Pahami Al-Qur’an dengan benar
Setelah menghafalkan dengan niat yang benar, para penghafal Al-Qur’an juga harus mampu memahami makna ayat-ayat suci Al-Qur’an dengan benar, baik secara teks maupun konteks. Pemahaman yang tidak komprehensif terhadap ayat Al-Qur’an lanjut Mustasyar Pengurus Cabang Nahdlatul Ulama (PCNU) Pringsewu ini, akan bisa membahayakan khususnya bagi para generasi muda.

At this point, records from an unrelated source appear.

Lemma init_style_segments : forall style pres acc s,
  length pres = length style ->
  Forall (fun pre => pre = EmptyString \/ pre = " "%string) pres ->
  plain_style style ->
  NoDup (map fst (acc ++ style)) ->
  init_style
    (zip_with (fun pre kv => (pre ++ fst kv ++ ": " ++ snd kv)%string) pres style)
    acc s
  = Ok (acc ++ style) s.
Proof.
  induction style as [|[k v] style IH]; intros pres acc s Hlen Hpres Hplain Hnd.
  - destruct pres; [|discriminate]. simpl. rewrite app_nil_r. reflexivity.
  - destruct pres as [|pre pres]; [discriminate|].
    inversion Hpres as [|? ? Hpre Hpres']; subst.
    inversion Hplain as [|? ? [Hk Hv] Hplain']; subst.
    cbn [zip_with fst snd].
    rewrite init_style_segment by assumption.
    assert (Hfresh : ~ In k (map fst acc)).
    { rewrite map_app in Hnd. apply NoDup_app in Hnd as (_ & Hdisj & _).
      intros Hin. apply (Hdisj k); [apply list_elem_of_In; exact Hin|].
      simpl. left. }
    rewrite dict_set_fresh by exact Hfresh.
    rewrite IH; [rewrite <- app_assoc; reflexivity|simpl in Hlen; lia|assumption..|].
    rewrite <- app_assoc. exact Hnd.
Qed.

(** The text of a mapping parses back to the mapping. *)
Lemma style_text_parses style s :
  plain_style style -> NoDup (map fst style) ->
  init_style (split ";" (style_text style)) [] s = Ok style s.
Proof.
  intros Hplain Hnd. destruct style as [|[k v] style]; [reflexivity|].
  unfold style_text. cbn [map fst snd].
  change (join "; " ((k ++ ": " ++ v)%string
                       :: map (fun kv => (fst kv ++ ": " ++ snd kv)%string) style))
    with (EmptyString ++ join "; " ((k ++ ": " ++ v)%string
                       :: map (fun kv => (fst kv ++ ": " ++ snd kv)%string) style))%string.
  rewrite split_join; [|reflexivity|].
  2:{ apply Forall_forall. intros x Hx. apply list_elem_of_In in Hx.
      change ((k ++ ": " ++ v)%string
                :: map (fun kv => (fst kv ++ ": " ++ snd kv)%string) style)
        with (map (fun kv => (fst kv ++ ": " ++ snd kv)%string) ((k, v) :: style)) in Hx.
      apply in_map_iff in Hx as ([k' v'] & <- & Hin).
      unfold plain_style in Hplain. rewrite Forall_forall in Hplain.
      apply list_elem_of_In in Hin.
      destruct (Hplain _ Hin) as ((Hk1 & _) & (Hv1 & _)). simpl in *.
      rewrite !has_char_app, Hk1, Hv1. reflexivity. }
  assert (Hzip :
    (EmptyString ++ (k ++ ": " ++ v))%string
      :: map (String " ") (map (fun kv => (fst kv ++ ": " ++ snd kv)%string) style)
    = zip_with (fun pre kv => (pre ++ fst kv ++ ": " ++ snd kv)%string)
        (EmptyString :: map (fun _ => " "%string) style) ((k, v) :: style)).
  { simpl. f_equal. clear. induction style as [|[k v] style IH]; simpl;
      [reflexivity|]. rewrite IH. reflexivity. }
  rewrite Hzip.
  apply (init_style_segments ((k, v) :: style)
           (EmptyString :: map (fun _ => " "%string) style) [] s).
  - simpl. rewrite length_map. reflexivity.
  - constructor; [left; reflexivity|].
    apply Forall_forall. intros x Hx. apply list_elem_of_In in Hx.
    apply in_map_iff in Hx as (? & <- & _). right. reflexivity.
  - exact Hplain.
  - exact Hnd.
Qed.
(** Every key of the mapping of a build is a path as [abspath] returns
    them, and no key occurs twice. *)
Lemma seas_hist_files_keys `{Externals} (source_path hemisphere seas_file : string)
    (l : list log_record) (files : dict) :
  seas_hist_files_of source_path hemisphere seas_file = (l, Ok files) ->
  NoDup (keys files)
  /\ forall k, In k (keys files) -> exists el, k = abspath el.
Proof.
  unfold seas_hist_files_of. intros Hrun.
  apply bind_ok_inv in Hrun. destruct Hrun as (l1 & d & l2 & Hd & Hret & _).
  inversion Hret; subst. split; [apply dict_of_items_NoDup |].
  intros k Hin. apply fold_dict_set_keys_In in Hin.
  destruct Hin as [[] | Hin].
  apply in_map_iff in Hin. destruct Hin as ([k' v] & <- & Hin).
  apply (proj1 (sorted_In _ _)) in Hin.
  assert (Hnil : forall q, In q (keys []) -> exists el, q = abspath el)
    by (intros q []).
  apply (hist_comprehension_keys (fun q => exists el, q = abspath el)
           _ _ _ _ _ (fun el => ex_intro _ el eq_refl) Hnil Hd).
  change k' with (fst (k', v)). apply in_map, Hin.
Qed.

Lemma index_of_In (l : list string) (p : string) :
  In p l -> exists i, index_of p l = Some i /\ (i < List.length l)%nat.
Proof.
  induction l as [| q l IH]; intros Hin; [destruct Hin |]. simpl.
  destruct (String.eqb_spec q p) as [-> | Hneq].
  - exists O. split; [reflexivity | lia].
  - destruct Hin as [-> | Hin]; [congruence |].
    destruct (IH Hin) as (i & -> & Hi). exists (S i). split; [reflexivity | lia].
Qed.

Lemma dict_get_In (k : string) (d : dict) :
  In k (keys d) -> exists v, dict_get k d = Some v.
Proof.
  induction d as [| [q w] d IH]; intros Hin; [destruct Hin |]. simpl.
  destruct (String.eqb_spec k q) as [-> | Hneq]; [eauto |].
  destruct Hin as [Heq | Hin]; [simpl in Heq; congruence | auto].
Qed.

(** A dataset whose source is a key of the mapping is matched: the hook
    returns a dataset for it, raises nothing and logs at DEBUG level. *)
Lemma strip_overlapping_time_matched `{Externals} (files : dict) (ds : Dataset)
    (source : string) :
  encoding_source ds = Some source ->
  In (abspath source) (keys files) ->
  exists (r : Dataset) (m : message),
    strip_overlapping_time files ds = ([LogRecord DEBUG false m], Ok (Some r)).
Proof.
  intros Hsrc Hin. unfold strip_overlapping_time. rewrite Hsrc, bind_ret_l.
  destruct (index_of_In _ _ Hin) as (idx & -> & Hidx).
  destruct (Z.ltb_spec (Z.of_nat idx) (Z.of_nat (List.length files) - 1)) as [Hlt | Hge].
  - destruct (nth_error (keys files) (idx + 1)) as [k |] eqn:Hk.
    + rewrite bind_ret_l.
      destruct (dict_get_In k files (nth_error_In _ _ Hk)) as (v & ->).
      rewrite bind_ret_l. eexists. eexists. reflexivity.
    + apply nth_error_None in Hk. unfold keys in Hk. rewrite length_map in Hk. lia.
  - eexists. eexists. reflexivity.
Qed.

Abah Jadi, panggilan karib Kiai yang energik ini, memberi contoh efek pemahaman yang melenceng terhadap ayat Al-Qur’an dari sosok Abdurrahman bin Muljam al-Murādi. Pria yang terkenal dengan nama Ibnu Muljam ini adalah seorang hafidz Al-Qur’an yang tertulis dalam sejarah telah membunuh Ali bin Abi Thalib.
Ibnu Muljam yang terkenal shaleh dan rajin beribadah ini, dengan tega menghabisi nyawa Sahabat Ali bin Abi Thalib RA karena memiliki pemahaman salah tentang ayat dari surat Al-Maidah ayat 44-47. Pada ayat 44 ini terdapat kalimat “Man lam yahkum bima anzalallahu faulaika humul kafirun” yang artinya “Barangsiapa tidak memutuskan dengan apa yang diturunkan Allah, maka mereka itulah orang-orang kafir.”

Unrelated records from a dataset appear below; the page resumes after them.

(** The states the page reaches from its load through actions that all
    satisfy [allowed]. *)
Inductive reachable (allowed : action -> Prop) (pg : Page) : World -> Prop :=
  | reach_load : reachable allowed pg (construct pg)
  | reach_step (a : action) (w w' : World) :
      reachable allowed pg w -> allowed a -> perform a w = Some w' ->
      reachable allowed pg w'.

End Timeline.

(** ** TimelineScroll: the progress bar

    JavaScript numbers are the binary64 floats of [PrimFloat]. *)

Module Scroll.

Local Open Scope float_scope.

(** [Math.max(a, b)]: [NaN] if either argument is, and [+0] above [-0]. *)
Definition Math_max (a b : float) : float :=
  if is_nan a || is_nan b then nan
  else if PrimFloat.ltb a b then b
  else if PrimFloat.ltb b a then a
  else if get_sign a then b else a.

(** [Math.min(a, b)]: [NaN] if either argument is, and [-0] below [+0]. *)
Definition Math_min (a b : float) : float :=
  if is_nan a || is_nan b then nan
  else if PrimFloat.ltb a b then a
  else if PrimFloat.ltb b a then b
  else if get_sign a then a else b.

(** What [updateProgress] reads: [window.pageYOffset],
    [document.documentElement.scrollHeight] and [window.innerHeight]. *)
Record Viewport : Type := mkViewport {
  pageYOffset : float;
  scrollHeight : float;
  innerHeight : float
}.

(** The state of the scroll listener: [this.isScrolling], the [ticking]
    flag of the closure, and the number [x] of the last string [x + '%']
    assigned to [progressBar.style.width], if any. *)
Record Tracker : Type := mkTracker {
  isScrolling : bool;
  ticking : bool;
  width_percent : option float
}.

Definition scrollPercent (v : Viewport) : float :=
  let scrollTop := pageYOffset v in
  let docHeight := scrollHeight v - innerHeight v in
  Math_min 100 (Math_max 0 ((scrollTop / docHeight) * 100)).

Definition updateProgress (v : Viewport) (t : Tracker) : Tracker :=
  if negb (isScrolling t) then t
  else mkTracker (isScrolling t) false (Some (scrollPercent v)).

(** The two [scroll] listeners, in the order they were added: [requestTick]
    (its result tells whether a frame was requested), then the one that
    records that the page is scrolling. *)
Definition on_scroll (t : Tracker) : bool * Tracker :=
  (negb (ticking t), mkTracker true true (width_percent t)).
(** Induction on a value, with the elements of an array and the values
    of a mapping as smaller values. *)
Section Induction.
Variable P : value -> Prop.
Hypothesis HUndefined : P Undefined.
Hypothesis HNull : P Null.
Hypothesis HBool : forall b, P (Bool b).
Hypothesis HNum : forall n, P (Num n).
Hypothesis HStr : forall s, P (Str s).
Hypothesis HArr : forall l, Forall P l -> P (Arr l).
Hypothesis HObj : forall o, Forall (fun kv => P (snd kv)) o -> P (Obj o).

Fixpoint value_ind (v : value) : P v :=
  match v with
  | Undefined => HUndefined
  | Null => HNull
  | Bool b => HBool b
  | Num n => HNum n
  | Str s => HStr s
  | Arr l =>
      HArr l
        ((fix elements (l : list value) : Forall P l :=
            match l with
            | [] => Forall_nil P
            | x :: xs => Forall_cons x (value_ind x) (elements xs)
            end) l)
  | Obj o =>
      HObj o
        ((fix entries (o : list (string * value))
            : Forall (fun kv => P (snd kv)) o :=
            match o with
            | [] => Forall_nil _
            | (k, x) :: rest =>
                Forall_cons (k, x) (value_ind x) (entries rest)
            end) o)
  end.
End Induction.

(** An object is the list of its own entries, keys distinct, in the order
    [Object.entries] enumerates them: the keys that are array indices
    first, in ascending order, then the other keys in the order of their
    creation.  The prototype of an object is not part of it: no property
    the sources read is found on a prototype. *)
Definition object : Type := list (string * value).

(** [o[k]] for an own property, [undefined] for a key that is absent. *)
Fixpoint get (o : object) (k : string) : value :=
  match o with
  | [] => Undefined
  | (k', v) :: o' => if String.eqb k' k then v else get o' k
  end.

(** [Object.hasOwn(o, k)] *)
Definition has (o : object) (k : string) : bool :=
  existsb (fun kv => String.eqb (fst kv) k) o.

(** An array index: the canonical numeral of an integer below
    [2^32 - 1]. *)
Definition arrayIndex (k : string) : option N :=
  match NilEmpty.uint_of_string k with
  | Some d =>
      let n := N.of_uint d in
      if String.eqb (NilEmpty.string_of_uint (N.to_uint n)) k
         && (n <? 4294967295)%N
      then Some n
      else None
  | None => None
  end.

(** The value of an own property replaced; the property keeps its
    place. *)
Fixpoint replace (o : object) (k : string) (v : value) : object :=
  match o with
  | [] => []
  | (k', v') :: o' =>
      if String.eqb k' k then (k', v) :: o' else (k', v') :: replace o' k v
  end.

(** The indices below [n] an object starts with. *)
Fixpoint below (n : N) (o : object) : nat :=
  match o with
  | [] => 0
  | (k', _) :: o' =>
      match arrayIndex k' with
      | Some m => if (m <? n)%N then S (below n o') else 0
      | None => 0
      end
  end.

(** The place a new property takes in the enumeration: an array index
    goes after the indices below it, any other key goes last. *)
Definition slot (o : object) (k : string) : nat :=
  match arrayIndex k with
  | Some n => below n o
  | None => List.length o
  end.

Definition create (o : object) (k : string) (v : value) : object :=
  (firstn (slot o k) o ++ (k, v) :: skipn (slot o k) o)%list.

(** [o[k] = v] on an object made by [{}], by a spread or by
    [JSON.parse]: the value of an own property is replaced; where there
    is none a property is created, except under the name [__proto__]:
    there the assignment runs the setter of [Object.prototype], which
    changes the prototype or nothing, and no property is created. *)
Definition set (o : object) (k : string) (v : value) : object :=
  if has o k then replace o k v
  else if String.eqb k "__proto__" then o
  else create o k v.

(** An entry that an assignment to a fresh object stores. *)
Definition stored (kv : string * value) : bool :=
  negb (String.eqb (fst kv) "__proto__").

(** The order of [Object.entries]: the array indices, ascending, then
    the other keys.  [least] is the least index that may come next, and
    [None] once a key that is no index was met. *)
Fixpoint enumeratedFrom (least : option N) (o : object) : bool :=
  match o with
  | [] => true
  | (k, _) :: o' =>
      match arrayIndex k, least with
      | Some n, Some lo => (lo <=? n)%N && enumeratedFrom (Some (N.succ n)) o'
      | Some _, None => false
      | None, _ => enumeratedFrom None o'
      end
  end.

Definition enumerated (o : object) : bool := enumeratedFrom (Some 0%N) o.

(** [Object.assign(target, source)]. *)
Definition assign (target source : object) : object :=
  fold_left (fun t kv => set t (fst kv) (snd kv)) source target.

(** [v.k] on a value that is not [null] or [undefined]: an own property
    of an object; arrays and primitives have no property of the names
    read here ([results], [props], [totalPages], [units], [price],
    [beds], [bathrooms]). *)
Definition member (v : value) (k : string) : value :=
  match v with
  | Obj o => get o k
  | _ => Undefined
  end.

(** [ToBoolean]. *)
Definition truthy (v : value) : bool :=
  match v with
  | Undefined | Null => false
  | Bool b => b
  | Num n => JSNumber.truthy n
  | Str s => negb (String.eqb s "")
  | Arr _ | Obj _ => true
  end.

(** [v && typeof v === 'object' && !Array.isArray(v)]. *)
Definition is_mapping (v : value) : bool :=
  match v with
  | Obj _ => true
  | _ => false
  end.

(** What the sources throw.  An error carries its HTTP status and the raw
    response payload; the text of its message is not modelled. *)
Inductive error : Type :=
| TypeError
| AuthenticationError (response : value)
| RateLimitError (response : value)
| ZillowAPIError (statusCode : option Z) (response : value)
| Thrown (e : value).

Inductive result (A : Type) : Type :=
| Return (a : A)
| Throw (e : error).
Arguments Return {A} a.
Arguments Throw {A} e.

Definition bind {A B : Type} (r : result A) (k : A -> result B) : result B :=
  match r with
  | Return a => k a
  | Throw e => Throw e
  end.

End JS.

(** ** [src/lib/zillow/errors.ts] *)

Module Errors.
Import JS.
Local Open Scope string_scope.

(** [typeof v === 'string'] *)
Definition is_string (v : value) : bool :=
  match v with
  | Str _ => true
  | _ => false
  end.

(** [Array.isArray(v)] *)
Definition is_array (v : value) : bool :=
  match v with
  | Arr _ => true
  | _ => false
  end.
(** * The MySQL X Protocol engine of Connector/C++: a shallow embedding

    The development follows two headers of the connector:

    - [include/result.h], whose second part is the internal protocol header
      ([Protocol_impl], [Op_base], [Op_snd], [Op_rcv], [Message_dispatcher])
      and whose first part declares [BaseResult];
    - [cdk/include/mysql/cdk/protocol/mysqlx_expr.h], with the [Safe_prc]
      wrappers over [Scalar_processor] and [Expr_processor].

    C++ objects are records, member functions are state transformers, a
    pointer that may be NULL is an [option], an exception is an [Outcome]
    next to the state reached when it was thrown.

    The protocol header defines [rcv_start], [Op_base], the control
    functions of [Op_rcv] ([read_msg], [next_msg], [process_next],
    [process_msg]) and the dispatcher; these are embedded as they are
    written.  It only declares the frame codec of [Protocol_impl] and the
    stage machine of [Op_rcv] ([do_read_msg], [finish], [do_wait]); those
    are modelled from the specification, on its blocking path, and each such
    definition says so. *)

From Stdlib Require Import ZArith String List Lia Bool.
From stdpp Require Import base option list gmap strings.

Local Open Scope Z_scope.

(** ** Wire-level types and constants *)

Abbreviation bytes := (list Byte.byte).

Definition size_t := Z.
Definition msg_size_t := Z.   (* uint32_t *)
Definition msg_type_t := Z.   (* unsigned short int *)

(** Length of mysqlx message header. *)
Definition header_length : size_t := 5.

(** Maximum size of internal buffer used to send or receive messages. *)
Definition max_wr_size : size_t := 1024 * 1024 * 1024.
Definition max_rd_size : size_t := max_wr_size.

Inductive Protocol_side := SERVER | CLIENT.

Definition other_side (side : Protocol_side) : Protocol_side :=
  match side with
  | SERVER => CLIENT
  | CLIENT => SERVER
  end.

(** [Protocol_impl::m_msg_state], an anonymous enum [{ HEADER, PAYLOAD }]. *)
Inductive Msg_state := Msg_HEADER | Msg_PAYLOAD.

(** [Op_rcv::m_stage], an anonymous enum [{ HEADER, PAYLOAD, DONE }]. *)
Inductive Stage := HEADER | PAYLOAD | DONE.

(** [Op_rcv::Next_msg]. *)
Inductive Next_msg := EXPECTED | UNEXPECTED | STOP.

(** Modelled from the spec: the CDK class [Error], which is declared outside
    the two headers.  [Generic_error descr] is what [THROW(descr)] throws, an
    error that carries its description only; the other constructors are the
    error kinds of the spec's error table that the frame codec and the
    receive stages raise. *)
Inductive Error :=
| Generic_error (descr : string)
| Eos
| Frame_error
| Oversize
| UnexpectedMessage (type : msg_type_t).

Ayat ini diulang kembali pada ayat 45 dan 47 dengan akhir redaksi berbeda yakni "faulaika humud dzalimun" dan "faulaika humul fasiqun" yang artinya “maka mereka itulah orang-orang dzalim” dan "maka mereka itulah orang-orang fasiq”
Ibnu muljam memaknai ayat ini secara tekstual dan menjadikannya sebagai dalil untuk membunuh Ali karena dianggapnya sudah berhukum kepada selain Allah. Padahal ayat ini menurut Abah Jadi, sangat luas sekali pemaknaannya.

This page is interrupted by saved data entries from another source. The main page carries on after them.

Lemma totalLen_nonneg (texts : list string) : 0 <= totalLen texts.
Proof.
  induction texts as [|t texts IH]; [cbn; lia|].
  rewrite totalLen_cons. pose proof (len_nonneg t). lia.
Qed.

Lemma written_in_order_cons (piece : string) (pieces : list string) :
  written_in_order (piece :: pieces) = piece +:+ written_in_order pieces.
Proof. reflexivity. Qed.

Lemma boundedAppend_stops (ceiling : Z) (what after : string) (n : Z)
    (items : list string) :
  forall (i : nat) (idx totalChars : Z),
    (i < length items)%nat ->
    ceiling < totalChars + totalLen (take (S i) items) ->
    (forall k, (k < i)%nat -> totalChars + totalLen (take (S k) items) <= ceiling) ->
    boundedAppend ceiling what after n idx items totalChars
    = (written_in_order (map (fun item => item +:+ after) (take i items)) +:+
       truncationNote (n - (idx + Z.of_nat i)) what,
       totalChars + totalLen (take i items)).
Proof.
  induction items as [|item rest IH]; intros i idx totalChars Hi Hover Hunder.
  - cbn in Hi. lia.
  - cbn [boundedAppend]. destruct i as [|i].
    + rewrite firstn_cons, take_0, totalLen_cons in Hover. cbn in Hover.
      destruct (Z.gtb_spec (totalChars + len item) ceiling); [|lia].
      rewrite take_0. cbn [map written_in_order fold_right totalLen].
      rewrite app_nil_l_s.
      replace (idx + Z.of_nat 0) with idx by lia. now rewrite Z.add_0_r.
    + pose proof (Hunder 0%nat ltac:(lia)) as H0.
      rewrite firstn_cons, take_0, totalLen_cons in H0. cbn in H0.
      destruct (Z.gtb_spec (totalChars + len item) ceiling); [lia|].
      rewrite (IH i (idx + 1) (totalChars + len item)).
      * rewrite firstn_cons, map_cons, written_in_order_cons, totalLen_cons.
        replace (idx + Z.of_nat (S i)) with (idx + 1 + Z.of_nat i) by lia.
        now rewrite !app_assoc_s, Z.add_assoc.
      * cbn in Hi. lia.
      * rewrite firstn_cons, totalLen_cons in Hover. lia.
      * intros k Hk. pose proof (Hunder (S k) ltac:(lia)) as Hk'.
        rewrite firstn_cons, totalLen_cons in Hk'. lia.
Qed.

(** C6.  When the accumulated size of the analyses first exceeds the ceiling
    at index i, the findings section of the final report consists of the
    analyses 0 .. i-1, each followed by the separator, and of the truncation
    note, which cites len(analyses) - i; the error section then starts from
    the size accumulated so far. *)
Theorem final_report_truncation (ceiling : Z) (now : string)
    (analyses errors : list string) (i : nat) :
  (i < length analyses)%nat ->
  ceiling < totalLen (take (S i) analyses) ->
  (forall k, (k < i)%nat -> totalLen (take (S k) analyses) <= ceiling) ->
  compileFinalSummaryWith ceiling now analyses errors
  = reportHeader now analyses errors +:+
    "## DETAILED FINDINGS" +:+ nl +:+ nl +:+
    (written_in_order (map (fun analysis => analysis +:+ separator) (take i analyses)) +:+
     truncationNote (llen analyses - Z.of_nat i) "analyses") +:+
    errorSection ceiling errors (totalLen (take i analyses)).
Proof.
  intros Hi Hover Hunder. unfold compileFinalSummaryWith.
  rewrite (boundedAppend_stops ceiling "analyses" separator (llen analyses) analyses i 0 0);
    [|assumption|lia|intros k Hk; specialize (Hunder k Hk); lia].
  cbn [fst snd]. rewrite !Z.add_0_l. reflexivity.
Qed.

Lemma final_report_truncation_witness :
  compileFinalSummaryWith 5 "Sat, 31 Oct 2026 10:00:00 UTC" ["abc"; "de"; "f"; "g"] []
  = reportHeader "Sat, 31 Oct 2026 10:00:00 UTC" ["abc"; "de"; "f"; "g"] [] +:+
    "## DETAILED FINDINGS" +:+ nl +:+ nl +:+
    (("abc" +:+ separator) +:+ ("de" +:+ separator) +:+ "" +:+
     truncationNote 2 "analyses") +:+ "".
Proof.
  refine (final_report_truncation 5 "Sat, 31 Oct 2026 10:00:00 UTC"
            ["abc"; "de"; "f"; "g"] [] 2 _ _ _).
  - cbn. lia.
  - reflexivity.
  - intros k Hk.
    assert (Hcases : (k = 0 \/ k = 1)%nat) by lia.
    destruct Hcases as [-> | ->]; vm_compute; discriminate.
Defined.

(** ** float64 arithmetic of the shrink step

    The operations of [SpecFloat] shift the mantissa to 53 digits and round
    it; the lemmas below bound what comes out by one unit in the last place
    on both sides.  That settles [int(30.0 * (1500.0 / estimate))] whenever
    the estimate does not divide 45000; for the fifteen estimates that do,
    the computation is evaluated. *)

Lemma digits2_pos_bounds (p : positive) :
  2 ^ (Zpos (digits2_pos p) - 1) <= Zpos p < 2 ^ Zpos (digits2_pos p).
Proof.
  induction p as [p IH|p IH|]; cbn [digits2_pos].
  - rewrite Pos2Z.inj_succ.
    replace (Z.succ (Zpos (digits2_pos p)) - 1) with (Z.succ (Zpos (digits2_pos p) - 1)) by lia.
    rewrite !Z.pow_succ_r by lia. lia.
  - rewrite Pos2Z.inj_succ.
    replace (Z.succ (Zpos (digits2_pos p)) - 1) with (Z.succ (Zpos (digits2_pos p) - 1)) by lia.
    rewrite !Z.pow_succ_r by lia. lia.
  - cbn. lia.
Qed.

Lemma digits2_pos_unique (p : positive) (k : Z) :
  2 ^ (k - 1) <= Zpos p < 2 ^ k -> Zpos (digits2_pos p) = k.
Proof.
  intros [Hlo Hhi]. pose proof (digits2_pos_bounds p) as [Dlo Dhi].
  set (d := Zpos (digits2_pos p)) in *.
  assert (Hk : 0 < k).
  { destruct (Z.ltb_spec 0 k); [assumption|].
    destruct k as [|k|k]; [change (2 ^ 0) with 1 in Hhi; lia|lia|].
    rewrite Z.pow_neg_r in Hhi by lia. lia. }
  destruct (Z.lt_trichotomy d k) as [Hlt|[Heq|Hgt]]; [|assumption|].
  - assert (2 ^ d <= 2 ^ (k - 1)) by (apply Z.pow_le_mono_r; lia). lia.
  - assert (2 ^ k <= 2 ^ (d - 1)) by (apply Z.pow_le_mono_r; lia). lia.
Qed.

Lemma shr_m_shr_1 (mrs : shr_record) :
  0 <= shr_m mrs -> shr_m (shr_1 mrs) = shr_m mrs / 2.
Proof.
  destruct mrs as [m r s]. cbn [shr_m]. intros Hm. unfold shr_1.
  destruct m as [|[p|p|]|p]; cbn [shr_m]; try lia; try reflexivity.
  - apply Z.div_unique with 1; lia.
  - apply Z.div_unique with 0; lia.
Qed.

“Ayat ini juga yang selama ini digunakan untuk mendoktrin orang-orang untuk melakukan tindakan terorisme yang mengatasnamakan agama. Dengan ayat ini, seseorang bisa didoktrin hanya dalam waktu dua jam,” ungkap Abah Jadi.
Oleh karenanya, Abah Jadi mengingatkan para orang tua dan generasi muda untuk berhati-hati terhadap pemahaman-pemahaman ekstrem saat ini yang senang memotong-motong ayat Al-Qur’an dan menafsirkannya sesuai dengan kepentingannya. Di antara kepentingan tersebut seperti untuk motif politik, dendam, ataupun kecemburuan sampai dengan menghukumi Indonesia sebagai negara kafir yang wajib diperangi.
“Sehingga para pelajar dan mahasiswa di kampus harus diberi pemahaman yang cukup dalam memahami ayat Al-Qur’an dengan memahaminya secara komprehensif baik tekstual maupun kontekstual,” harapnya.